Exercise objective:
From the records below, extract only the lines running from the line with "else (area, 0, 0) in" to the line with "lt_gov_price_mil_m2 := gov;", both lines included, reproducing them exactly.

___ Data provided ___

Lemma Clear_as_filter section l :
  Clear section l
  = set_entries (filter (fun e => SectionOf e ≠ gostrings.ToUpper section) (entries l)) l.
Proof. unfold Clear. by rewrite clear_loop. Qed.

Lemma filter_all {A} (P : A → Prop) `{∀ x, Decision (P x)} (l : list A) :
  Forall P l → filter P l = l.
Proof.
  induction l as [|x l IH]; [done|]. intros Hall. apply Forall_cons in Hall as [Hx Hall].
  by rewrite filter_cons_True, IH.
Qed.

(** X4. [Clear] of a section that no buffered entry has changes nothing:
    the logger after it is the logger before it. *)
Theorem Clear_unknown_section_is_noop (section : string) (l : SectionLogger) :
  Forall (fun e => SectionOf e ≠ gostrings.ToUpper section) (entries l) →
  Clear section l = l.
Proof.
  intros Hall. rewrite Clear_as_filter, filter_all by done. apply set_entries_same.
Qed.

Lemma Clear_leaves_none (a : string) (l : SectionLogger) :
  Forall (fun e => SectionOf e ≠ gostrings.ToUpper a) (entries (Clear a l)).
Proof.
  rewrite entries_Clear. apply Forall_forall. intros e He.
  by apply list_elem_of_filter in He as [He _].
Qed.

(** X5. Clearing a section twice is clearing it once, and two [Clear]s
    give the same logger in either order. *)
Theorem Clear_idempotent_and_commutes (a b : string) (l : SectionLogger) :
  Clear a (Clear a l) = Clear a l ∧
  Clear a (Clear b l) = Clear b (Clear a l).
Proof.
  split.
  - rewrite (Clear_as_filter a (Clear a l)), filter_all by apply Clear_leaves_none.
    apply set_entries_same.
  - rewrite !Clear_as_filter. unfold set_entries. cbn.
    f_equal. rewrite !list_filter_filter. apply list_filter_iff. intros e. tauto.
Qed.
Lemma stringIterator_concat_bounded (n : nat) (s : jsstring) :
  (length s <= n)%nat -> concat (stringIterator s) = s.
Proof.
  revert s. induction n as [| n IH]; intros s Hn.
  - destruct s; [reflexivity | cbn in Hn; lia].
  - destruct s as [| c [| d rest]]; [reflexivity | reflexivity |].
    change (stringIterator (c :: d :: rest))
      with (if isLeadSurrogate c && isTrailSurrogate d
            then [c; d] :: stringIterator rest
            else [c] :: stringIterator (d :: rest)).
    destruct (isLeadSurrogate c && isTrailSurrogate d).
    + cbn [concat app]. rewrite IH; [reflexivity | cbn in Hn |- *; lia].
    + cbn [concat app]. rewrite IH; [reflexivity | cbn in Hn |- *; lia].
Qed.

Lemma stringIterator_concat (s : jsstring) : concat (stringIterator s) = s.
Proof. apply (stringIterator_concat_bounded (length s)). lia. Qed.

(** C1. [transliterate] handles the characters of its input one by one
    and in order (the characters, joined, are the input): each
    contributes its segment, which is the table's syllable when its code
    point is a key of the table, the placeholder "?" when it is an
    Ethiopic code point (0x1200..0x137F) without an entry, and the
    character itself otherwise.  The table is the one of the consonant
    rows: at offset 0..6 of a row the consonant followed by the vowel
    suffix a, u, i, a, e, none, o, at offset 7 the consonant followed by
    "wa", and nothing elsewhere.  The function is total. *)
Theorem transliterate_per_character (w : jsstring) :
  transliterate w = concat (map Spec.segment (stringIterator w)) /\
  concat (stringIterator w) = w /\
  (forall cp : Z, TRANSLIT_BASES !! cp = Spec.table cp).
Proof.
  split; [| split].
  - unfold transliterate. now rewrite transliterate_fold.
  - apply stringIterator_concat.
  - apply TRANSLIT_BASES_lookup.
Qed.

(** The example of the specification: "ha " keeps its trailing space;
    a sixth-order character has no vowel; an Ethiopic digit has no
    entry. *)
Example transliterate_ha_space :
  transliterate [0x1200; 32] = lit "ha " /\
  transliterate [0x1230; 0x120B; 0x121D] = lit "salam" /\
  transliterate [0x1369] = lit "?".
Proof. vm_compute. auto. Qed.

End TransliterationFacts.

(** ** Strings and numbers: properties *)

Section StringFacts.

Lemma startsWith_spec (s p : jsstring) :
  startsWith s p = true <-> exists b, s = p ++ b.
Proof.
  revert s. induction p as [| x p IH]; intros s.
  - destruct s; cbn; split; eauto.
  - destruct s as [| y s]; cbn.
    + split; [discriminate | intros [b Hb]; discriminate].
    + rewrite andb_true_iff, Z.eqb_eq, IH. split.
      * intros [-> [b ->]]. eauto.
      * intros [b [= -> ->]]. eauto.
Qed.

Lemma includes_spec (s p : jsstring) :
  includes s p = true <-> Spec.occursIn p s.
Proof.
  unfold Spec.occursIn. induction s as [| c s IH].
  - cbn [includes]. rewrite orb_false_r, startsWith_spec. split.
    + intros [b Hb]. exists [], b. exact Hb.
    + intros [a [b Hab]]. destruct a; [eauto | discriminate].
  - cbn [includes]. rewrite orb_true_iff, startsWith_spec, IH. split.
    + intros [[b Hb] | [a [b Hab]]].
      * exists [], b. exact Hb.
      * exists (c :: a), b. now rewrite Hab.
    + intros [[| c' a] [b Hab]].
      * left. eauto.
      * right. injection Hab as -> ->. eauto.
Qed.

Lemma trimStart_keep (c : Z) (s : jsstring) :
  isWhiteSpace c = false -> trimStart (c :: s) = c :: s.
Proof. intros H. cbn. now rewrite H. Qed.

Lemma trim_keep (s : jsstring) :
  match s with [] => True | c :: _ => isWhiteSpace c = false end ->
  match rev s with [] => True | c :: _ => isWhiteSpace c = false end ->
  trim s = s.
Proof.
  intros Hh Hl. unfold trim, trimEnd.
  assert (Hs : trimStart s = s) by (destruct s; [reflexivity | now apply trimStart_keep]).
  rewrite Hs.
  destruct (rev s) as [| c r] eqn:Hr.
  - cbn. apply (f_equal (@rev Z)) in Hr. now rewrite rev_involutive in Hr.
  - rewrite trimStart_keep by exact Hl. rewrite <- Hr. apply rev_involutive.
Qed.
(** * Risk scoring and tax estimation of KLTN_WEB_DONE (src/utils/tax.py,
    src/utils/scoring.py), embedded in Rocq.

    Python floats are modelled by real numbers (no rounding).  The tax
    functions are modelled on the inputs whose [float(x)] is finite or
    raises; the segment areas of [non_agri_land_tax_vnd] are modelled a
    second time over IEEE binary64 floats (module [TaxFloat]), NaN and the
    infinities included.  The data-frame code keeps NaN and the infinities
    explicitly (type [F]). *)

From Stdlib Require Import Reals Lra Lia Bool List String Ascii NArith.
From Stdlib Require Import Sorting.Permutation Sorting.Sorted.
From Stdlib Require Floats.SpecFloat.
Import ListNotations.
Open Scope R_scope.

(** ** Python helpers *)

(** Python's [max(a, b)]: the first argument unless the second is larger. *)
Definition py_max (a b : R) : R := if Rlt_dec a b then b else a.

(** Python's [min(a, b)]: the first argument unless the second is smaller. *)
Definition py_min (a b : R) : R := if Rlt_dec b a then b else a.

Module Tax.

(** An argument of the tax functions, seen through Python's [float(x)]:
    either [float(x)] returns a finite value, or it raises.  Arguments with
    a NaN or infinite [float(x)] ([float("nan")], [float("inf")],
    [float("1e999")]) are outside this real-number model; see [TaxFloat]. *)
Inductive pyobj :=
| PyFloatable (r : R)
| PyUnfloatable.

(** [_to_float(x, default=0.0)] *)
Definition _to_float (x : pyobj) (default : R) : R :=
  match x with
  | PyFloatable r => r
  | PyUnfloatable => default
  end.

Definition to_float0 (x : pyobj) : R := _to_float x 0.

Record reg_fee_result := {
  rf_base_value_vnd : R;
  rf_fee_vnd : R;
  rf_rate : R;
  rf_exempt : bool
}.

(** [registration_fee_land_vnd(area_m2, gov_price_mil_m2, rate, exempt)] *)
Definition registration_fee_land_vnd (area_m2 gov_price_mil_m2 rate : pyobj)
    (exempt : bool) : reg_fee_result :=
  let area := py_max (to_float0 area_m2) 0 in
  let gov := py_max (to_float0 gov_price_mil_m2) 0 in
  let base_value_vnd := area * gov * 1000000 in
  let fee_vnd := if exempt then 0 else base_value_vnd * to_float0 rate in
  {| rf_base_value_vnd := base_value_vnd;
     rf_fee_vnd := fee_vnd;
     rf_rate := to_float0 rate;
     rf_exempt := exempt |}.

Record pit_result := {
  pit_tax_base_vnd : R;
  pit_pit_vnd : R;
  pit_rate : R;
  pit_exempt : bool
}.

(** [pit_transfer_tax_vnd(transfer_price_billion_vnd, rate, exempt)] *)
Definition pit_transfer_tax_vnd (transfer_price_billion_vnd rate : pyobj)
    (exempt : bool) : pit_result :=
  let base_vnd := py_max (to_float0 transfer_price_billion_vnd) 0 * 1000000000 in
  let pit_vnd := if exempt then 0 else base_vnd * to_float0 rate in
  {| pit_tax_base_vnd := base_vnd;
     pit_pit_vnd := pit_vnd;
     pit_rate := to_float0 rate;
     pit_exempt := exempt |}.

(** The [relief] argument: [None] is Python's [None]. *)
Definition relief_or_none (relief : option string) : string :=
  match relief with
  | None => "none"%string
  | Some EmptyString => "none"%string
  | Some s => s
  end.

Record segments := {
  within_quota_m2 : R;
  over_quota_to_3x_m2 : R;
  over_3x_quota_m2 : R
}.

Record tax_amounts := {
  t_within_quota : R;
  t_over_quota_to_3x : R;
  t_over_3x_quota : R;
  t_total : R
}.

Record land_tax_result := {
  lt_area_m2 : R;
  lt_quota_m2 : R;
  lt_gov_price_mil_m2 : R;
  lt_segments : segments;
  lt_r1 : R; lt_r2 : R; lt_r3 : R;
  lt_tax_vnd : tax_amounts;
  lt_tax_vnd_before_relief : tax_amounts;
  lt_relief : string
}.

Definition r1 : R := 3 / 10000.
Definition r2 : R := 7 / 10000.
Definition r3 : R := 15 / 10000.

(** [non_agri_land_tax_vnd(area_m2, gov_price_mil_m2, quota_m2, relief)] *)
Definition non_agri_land_tax_vnd (area_m2 gov_price_mil_m2 quota_m2 : pyobj)
    (relief0 : option string) : land_tax_result :=
  let area := py_max (to_float0 area_m2) 0 in
  let gov := py_max (to_float0 gov_price_mil_m2) 0 in
  let quota := py_max (to_float0 quota_m2) 0 in
  (* segment areas *)
  let '(a1, a2, a3) :=
    if Rlt_dec 0 quota then
      (py_min area quota,
       py_min (py_max (area - quota) 0) (2 * quota),
       py_max (area - 3 * quota) 0)
    else (area, 0, 0) in
  (* segment tax (VND) *)
  let tax1 := a1 * gov * 1000000 * r1 in
  let tax2 := a2 * gov * 1000000 * r2 in
  let tax3 := a3 * gov * 1000000 * r3 in
  let total_before_relief := tax1 + tax2 + tax3 in
  (* relief *)
  let relief := relief_or_none relief0 in
  let '(tax1_after, tax2_after, tax3_after) :=
    if string_dec relief "exempt_within_quota"%string then (0, tax2, tax3)
    else if string_dec relief "reduce50_within_quota"%string then (tax1 * (1/2), tax2, tax3)
    else if string_dec relief "exempt_all"%string then (0, 0, 0)
    else if string_dec relief "reduce50_all"%string then (tax1 * (1/2), tax2 * (1/2), tax3 * (1/2))
    else (tax1, tax2, tax3) in
  let total_after_relief := tax1_after + tax2_after + tax3_after in
  {| lt_area_m2 := area; lt_quota_m2 := quota; lt_gov_price_mil_m2 := gov;
     lt_segments := {| within_quota_m2 := a1; over_quota_to_3x_m2 := a2;
                       over_3x_quota_m2 := a3 |};
     lt_r1 := r1; lt_r2 := r2; lt_r3 := r3;
     lt_tax_vnd := {| t_within_quota := tax1_after; t_over_quota_to_3x := tax2_after;
                      t_over_3x_quota := tax3_after; t_total := total_after_relief |};
     lt_tax_vnd_before_relief := {| t_within_quota := tax1; t_over_quota_to_3x := tax2;
                      t_over_3x_quota := tax3; t_total := total_before_relief |};
     lt_relief := relief |}.

End Tax.

Module Scoring.
Local Open Scope bool_scope.
Definition findroot (wqc_data : WQCData.t) (wue : num) : result RootSoln.t :=
  (* scale dimensional parameters: H2O kg -> g, CO2 kg -> mg *)
  let var_q := WQCData.var_q wqc_data * lit 1e6 in
  let var_c := WQCData.var_c wqc_data * lit 1e12 in
  let wq := WQCData.wq wqc_data * lit 1e3 in
  let wc := WQCData.wc wqc_data * lit 1e6 in
  let corr_qc := WQCData.corr_qc wqc_data in
  let wue := wue * lit 1e3 in
  '(corr_cp_cr, var_cp) <- findroot_trial var_q var_c wq wc corr_qc wue ;;
  let '(valid_root, valid_mssg) := _isvalid_root corr_cp_cr var_cp in
  '(valid_root, valid_mssg, co2soln_id, sig_cr) <-
    (if valid_root then findroot_check corr_cp_cr var_cp var_q var_c wq wc corr_qc wue
     else Ret (valid_root, valid_mssg, None, np_nan)) ;;
  (* re-scale dimensional variables to SI units *)
  Ret (RootSoln.mk corr_cp_cr (var_cp * lit 1e-12) (sig_cr * lit 1e-6)
         co2soln_id valid_root valid_mssg).

Definition fvspart_interval (wqc_data : WQCData.t) (wue : num)
    (wipe_if_invalid : bool) : result FVSPResult.t :=
  rootsoln <- findroot wqc_data wue ;;
  if negb (RootSoln.isvalid rootsoln) then
    Ret (FVSPResult.mk wqc_data rootsoln MassFluxes.default false
           (RootSoln.mssg rootsoln) None)
  else
    mass_fluxes <- _mass_fluxes (RootSoln.var_cp rootsoln)
                     (RootSoln.corr_cp_cr rootsoln) wqc_data wue
                     (RootSoln.co2soln_id rootsoln) ;;
    let '(isvalid, mssg) := _isvalid_partition mass_fluxes in
    let mass_fluxes :=
      if negb isvalid && wipe_if_invalid then MassFluxes.default else mass_fluxes in
    Ret (FVSPResult.mk wqc_data rootsoln mass_fluxes isvalid mssg None).

(** ** Series functions *)

(** A 1D array of samples. *)
Definition series : Set := list float.

(** [int(np.log2(n))] for an array size [n]: the floor of the binary
    logarithm; for [n = 0], [np.log2] is [-inf] and [int] raises.  [np.log2]
    is a binary64 logarithm: its integer part is that of the exact logarithm
    for the sizes of arrays in memory; at [n = 2^49 - 1] and at larger
    sizes just below a power of two it rounds up to a whole number, and the
    integer part is one more. *)
Definition int_log2 (n : nat) : result Z :=
  match n with
  | O => Raise OverflowError
  | S _ => Ret (Z.log2 (Z.of_nat n))
  end.

Fixpoint zip3 {A B C : Type} (la : list A) (lb : list B) (lc : list C)
    : list (A * B * C) :=
  match la, lb, lc with
  | a :: la, b :: lb, c :: lc => (a, b, c) :: zip3 la lb lc
  | _, _, _ => []
  end.

Section Series.

(** The entry of [np.cov] for two rows: the sample covariance of two
    series (NumPy is not part of the repository).  [np.cov] raises
    [ValueError] on rows of unequal length: the functions below are those of
    the code on series of one length. *)
Variable np_cov : series -> series -> num.

(** [util.progressive_lowcut_series] ([fluxpart/util.py] is not among the
    sources): it yields the low-cut versions of a series of length [2^k],
    the first with only the mean removed. *)
Variable progressive_lowcut_series : series -> list series.

(** [cov = np.cov([w, q, c])]: [cov[0, 1]] is [np_cov w q], and so on.  The
    flag [wipe_if_invalid] is not passed on, and [fvspart_interval] takes
    its default. *)
Definition fvspart_series (w q c : series) (wue : num) (wipe_if_invalid : bool)
    : result FVSPResult.t :=
  s <- math_sqrt (np_cov q q * np_cov c c) ;;
  corr_qc <- truediv (np_cov q c) s ;;
  let wqc_data :=
    WQCData.mk (np_cov w q) (np_cov w c) (np_cov q q) (np_cov c c) corr_qc in
  fvspart_interval wqc_data wue false.
(* ===================================================================== *)
(** * The state the synchronisation runs in *)
(* ===================================================================== *)

Module Drive.

Definition FOLDER_MIME : string := "application/vnd.google-apps.folder".

(** A file or folder kept by Google Drive. *)
Record File := {
  file_id : string;
  file_name : string;
  mimeType : string;
  parents : list string;
  media : option string
}.

(** A folder, and an uploaded video. *)
Definition folder_file (i n : string) (ps : list string) : File :=
  {| file_id := i; file_name := n; mimeType := FOLDER_MIME; parents := ps;
     media := None |}.

Definition video_file (i n : string) (ps : list string) (m : string) : File :=
  {| file_id := i; file_name := n; mimeType := "video/mp4"; parents := ps;
     media := Some m |}.

(** The two searches the script sends as [q].  The names put into them
    are taken to be free of double quotes, so that the formatted text is
    the search it is meant to be. *)
Inductive Query : Type :=
| FolderNamed (name : string)
    (* mimeType="application/vnd.google-apps.folder" and name="{}" *)
| InParentNamed (parent name : string).
    (* "{}" in parents and name="{}" *)

Definition matches (q : Query) (f : File) : Prop :=
  match q with
  | FolderNamed n => mimeType f = FOLDER_MIME /\ file_name f = n
  | InParentNamed p n => p ∈ parents f /\ file_name f = n
  end.

#[global] Instance matches_dec q f : Decision (matches q f).
Proof. destruct q; simpl; apply _. Defined.

(** Everything outside the script that a run reads. *)
Record Outside := {
  (* the id Drive gives to the next created file, given what it holds *)
  new_id : list File -> string;
  (* the session-listing endpoint, seen through the authenticated session *)
  sessions : Enumerator.Client;
  (* the bytes behind a video URL *)
  content : string -> string;
  (* the exception [requests.get] raises for a URL it cannot fetch *)
  download_error : string -> option exn
}.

___

Exercise solution:
    else (area, 0, 0) in
  (* segment tax (VND) *)
  let tax1 := a1 * gov * 1000000 * r1 in
  let tax2 := a2 * gov * 1000000 * r2 in
  let tax3 := a3 * gov * 1000000 * r3 in
  let total_before_relief := tax1 + tax2 + tax3 in
  (* relief *)
  let relief := relief_or_none relief0 in
  let '(tax1_after, tax2_after, tax3_after) :=
    if string_dec relief "exempt_within_quota"%string then (0, tax2, tax3)
    else if string_dec relief "reduce50_within_quota"%string then (tax1 * (1/2), tax2, tax3)
    else if string_dec relief "exempt_all"%string then (0, 0, 0)
    else if string_dec relief "reduce50_all"%string then (tax1 * (1/2), tax2 * (1/2), tax3 * (1/2))
    else (tax1, tax2, tax3) in
  let total_after_relief := tax1_after + tax2_after + tax3_after in
  {| lt_area_m2 := area; lt_quota_m2 := quota; lt_gov_price_mil_m2 := gov;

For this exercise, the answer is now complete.